## TASK DATA
┌────────

(** ** The row loop *)

(** Runs the binds of a computation whose pieces are known. *)
Ltac io_norm :=
  repeat (progress (unfold print, sleep, emit, call, raise, trace, outcome;
                    cbn [mbind io_bind mret io_ret try_except fst snd]));
  repeat (progress (rewrite ?app_nil_r, <- ?app_assoc; cbn [app])).

Lemma batch_pause_ok (idx : nat) :
  batch_pause idx = (trace (batch_pause idx), Ok tt).
Proof. unfold batch_pause. by destruct (_ && _). Qed.

Lemma get_instagram_data_cases (run : list str → result completed)
    (username session_id : str) :
  get_instagram_data run username session_id
  = match username with
    | [] => ([Print SkippingEmptyUsername], Ok None)
    | _ =>
        let args := toutatis_args username session_id in
        match run args with
        | Raise e =>
            ([Print (FetchingData username); SubprocessRun args;
              Print (ExceptionProcessing username e)], Ok None)
        | Ok c =>
            if bool_decide (returncode c ≠ 0%Z) then
              ([Print (FetchingData username); SubprocessRun args;
                Print (ErrorFetching username (stderr c))], Ok None)
            else
              ([Print (FetchingData username); SubprocessRun args],
               Ok (Some (foldl assign ∅
                           (str_split newline (stdout c) ≫= line_entries))))
        end
    end.
Proof.
  unfold get_instagram_data. destruct username as [|a u]; [done |].
  cbn zeta. destruct (run _) as [c | e]; [| done].
  unfold call, print, emit. cbn [mbind io_bind try_except].
  destruct (bool_decide _); [done |].
  by rewrite parse_stdout_entries.
Qed.

(** One turn of the loop, case by case. *)
Lemma process_row_cases (env : environment) (sid sess : str) (force : bool)
    (idx : nat) (r : row) :
  process_row env sid sess force idx r
  = match r !! 0 with
    | None =>
        (trace (batch_pause idx) ++ [Print (ErrorProcessingRow idx IndexError)],
         Ok tt)
    | Some cell =>
        if has_data r && negb force then
          (trace (batch_pause idx) ++ [Print (SkippingProcessed (strip cell))],
           Ok tt)
        else
          let fetch :=
            get_instagram_data (subprocess_run env idx) (strip cell) sess in
          let head :=
            trace (batch_pause idx)
            ++ [Print (WaitingBeforeRequest RATE_LIMIT_DELAY);
                Sleep RATE_LIMIT_DELAY]
            ++ trace fetch in
          match outcome fetch with
          | Ok (Some data) =>
              if bool_decide (data ≠ ∅) then
                let write := SheetUpdate sid (range_name idx) [row_values data] in
                match values_update env sid (range_name idx) [row_values data]
                with
                | Ok _ =>
                    (head ++ [write; Print (UpdatedData (strip cell)); Sleep 2],
                     Ok tt)
                | Raise e =>
                    (head ++ [write; Print (ErrorProcessingRow idx e)], Ok tt)
                end
              else (head, Ok tt)
          | Ok None => (head, Ok tt)
          | Raise e => (head ++ [Print (ErrorProcessingRow idx e)], Ok tt)
          end
    end.
Proof.
  unfold process_row, row_body, getitem.
  rewrite batch_pause_ok. generalize (trace (batch_pause idx)) as t0. intros t0.
  destruct (r !! 0) as [cell |]; [| by io_norm].
  rewrite io_bind_ok, io_ret_bind.
  destruct (has_data r && negb force).
  { by io_norm. }
  cbn zeta.
  destruct (get_instagram_data _ _ _) as [t [[data |] | e]].
  3: { by io_norm. }
  2: { by io_norm. }
  io_norm. destruct (bool_decide _).
  2: { by io_norm. }
  destruct (values_update _ _ _ _) as [[] | e]; by io_norm.
Qed.

Lemma batch_pause_quiet (idx : nat) (e : event) :
  e ∈ trace (batch_pause idx) → is_fetch e = false ∧ is_update e = false.
Proof.
  unfold batch_pause. destruct (_ && _); io_norm.
  - intros [-> | [-> | []%elem_of_nil]%elem_of_cons]%elem_of_cons; done.
  - by intros ?%elem_of_nil.
Qed.

Lemma get_instagram_data_ok (run : list str → result completed)
    (username session_id : str) :
  ∃ d, outcome (get_instagram_data run username session_id) = Ok d.
Proof.
  rewrite get_instagram_data_cases.
  destruct username; [by eexists |]. cbn zeta.
  destruct (run _) as [c | e]; [| by eexists].
  destruct (bool_decide _); by eexists.
Qed.

Lemma get_instagram_data_no_update (run : list str → result completed)
    (username session_id : str) (e : event) :
  e ∈ trace (get_instagram_data run username session_id) →
  is_update e = false.
Proof.
  rewrite get_instagram_data_cases.
  destruct username; [| cbn zeta; destruct (run _) as [c | ?];
                        [destruct (bool_decide _) |]];
    cbn [trace fst]; intros Hin;
    repeat (apply elem_of_cons in Hin as [-> | Hin]; [done |]);
    by apply elem_of_nil in Hin.
Qed.

(** A turn of the loop never raises: its handler catches every exception. *)
Lemma process_row_ok (env : environment) (sid sess : str) (force : bool)
    (idx : nat) (r : row) :
  outcome (process_row env sid sess force idx r) = Ok tt.
Proof.
  rewrite process_row_cases.
  destruct (r !! 0); [| done].
  destruct (has_data r && negb force); [done |]. cbn zeta.
  destruct (outcome (get_instagram_data _ _ _)) as [[data |] | e];
    [| done | done].
  destruct (bool_decide _); [| done].
  by destruct (values_update _ _ _ _).
Qed.

(** After a turn the loop goes on with the next row. *)
Lemma for_rows_cons (env : environment) (sid sess : str) (force : bool)
    (idx : nat) (r : row) (rest : list row) :
  for_rows (process_row env sid sess force) idx (r :: rest)
  = (trace (process_row env sid sess force idx r)
     ++ trace (for_rows (process_row env sid sess force) (S idx) rest),
     outcome (for_rows (process_row env sid sess force) (S idx) rest)).
Proof.
  cbn [for_rows].
  pose proof (process_row_ok env sid sess force idx r) as Hok.
  destruct (process_row env sid sess force idx r) as [t o].
  cbn [outcome snd] in Hok. subst o. by rewrite io_bind_ok.
Qed.

Lemma for_rows_ok (env : environment) (sid sess : str) (force : bool)
    (idx : nat) (rows : list row) :
  outcome (for_rows (process_row env sid sess force) idx rows) = Ok tt.
Proof.
  revert idx. induction rows as [|r rest IH]; intros idx; [done |].
  rewrite for_rows_cons. apply IH.
Qed.

Lemma has_data_spec (r : row) :
  has_data r = true ↔ ∃ i cell, 5 ≤ i ∧ r !! i = Some cell ∧ cell ≠ [].
Proof.
  unfold has_data. rewrite andb_true_iff, Nat.ltb_lt, existsb_exists. split.
  - intros [_ [cell [[j Hj]%list_elem_of_In%list_elem_of_lookup Hcell]]].
    rewrite lookup_drop in Hj. exists (5 + j), cell.
    split; [lia |]. split; [done |]. by destruct cell.
  - intros (i & cell & Hi & Hcell & Hne). split.
    + apply lookup_lt_Some in Hcell. lia.
    + exists cell. split; [| by destruct cell].
      apply list_elem_of_In, list_elem_of_lookup. exists (i - 5).
      rewrite lookup_drop. by replace (5 + (i - 5)) with i by lia.
Qed.

Lemma has_data_take_5 (r : row) : has_data (take 5 r) = false.
Proof.
  unfold has_data. rewrite length_take.
  apply andb_false_iff. left. apply Nat.ltb_ge. lia.
Qed.

(** ** C6: rows that already hold enrichment *)

(** C6: a row with a non-empty cell at position 5 or later is skipped when
    the force flag is off: its turn starts no lookup and writes nothing.
    With the flag on, its turn is the turn of the same row without those
    cells. *)
Theorem enriched_row_skipped (env : environment) (sid sess : str)
    (idx : nat) (r : row) (i : nat) (cell : str) :
  5 ≤ i → r !! i = Some cell → cell ≠ [] →
  outcome (process_row env sid sess false idx r) = Ok tt
  ∧ (∀ e, e ∈ trace (process_row env sid sess false idx r) →
       is_fetch e = false ∧ is_update e = false)
  ∧ (∀ force, process_row env sid sess true idx r
              = process_row env sid sess force idx (take 5 r)).
Proof.
  intros Hi Hcell Hne.
  assert (has_data r = true) as Hdata by (apply has_data_spec; eauto).
  split; [apply process_row_ok |]. split.
  - intros e. rewrite process_row_cases.
    destruct (r !! 0) as [c |]; rewrite ?Hdata; cbn [andb negb trace fst];
      (intros [Hin | Hin]%elem_of_app; [by apply (batch_pause_quiet idx) |]);
      apply elem_of_cons in Hin as [-> | []%elem_of_nil]; done.
  - intros force. rewrite !process_row_cases.
    rewrite lookup_take_lt by lia.
    by rewrite Hdata, has_data_take_5.
Qed.

(** Splits the membership of an update in the trace of a turn, piece by
    piece; only the event of the write itself remains. *)
Ltac trace_cases :=
  repeat match goal with
    | H : _ ∈ _ ++ _ |- _ => apply elem_of_app in H as [H | H]
    | H : _ ∈ _ :: _ |- _ => apply elem_of_cons in H as [H | H]
    | H : _ ∈ [] |- _ => by apply elem_of_nil in H
    | H : _ ∈ trace (batch_pause _) |- _ =>
        apply batch_pause_quiet in H as [_ H]; discriminate H
    | H : _ ∈ trace (get_instagram_data _ _ _) |- _ =>
        apply get_instagram_data_no_update in H; discriminate H
    | H : SheetUpdate _ _ _ = _ |- _ =>
        first [discriminate H | injection H as -> -> ->]
    end.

└────────

In the material, find each line with the word "ErrorProcessingRow" and list it.

        (trace (batch_pause idx) ++ [Print (ErrorProcessingRow idx IndexError)],
                    (head ++ [write; Print (ErrorProcessingRow idx e)], Ok tt)
          | Raise e => (head ++ [Print (ErrorProcessingRow idx e)], Ok tt)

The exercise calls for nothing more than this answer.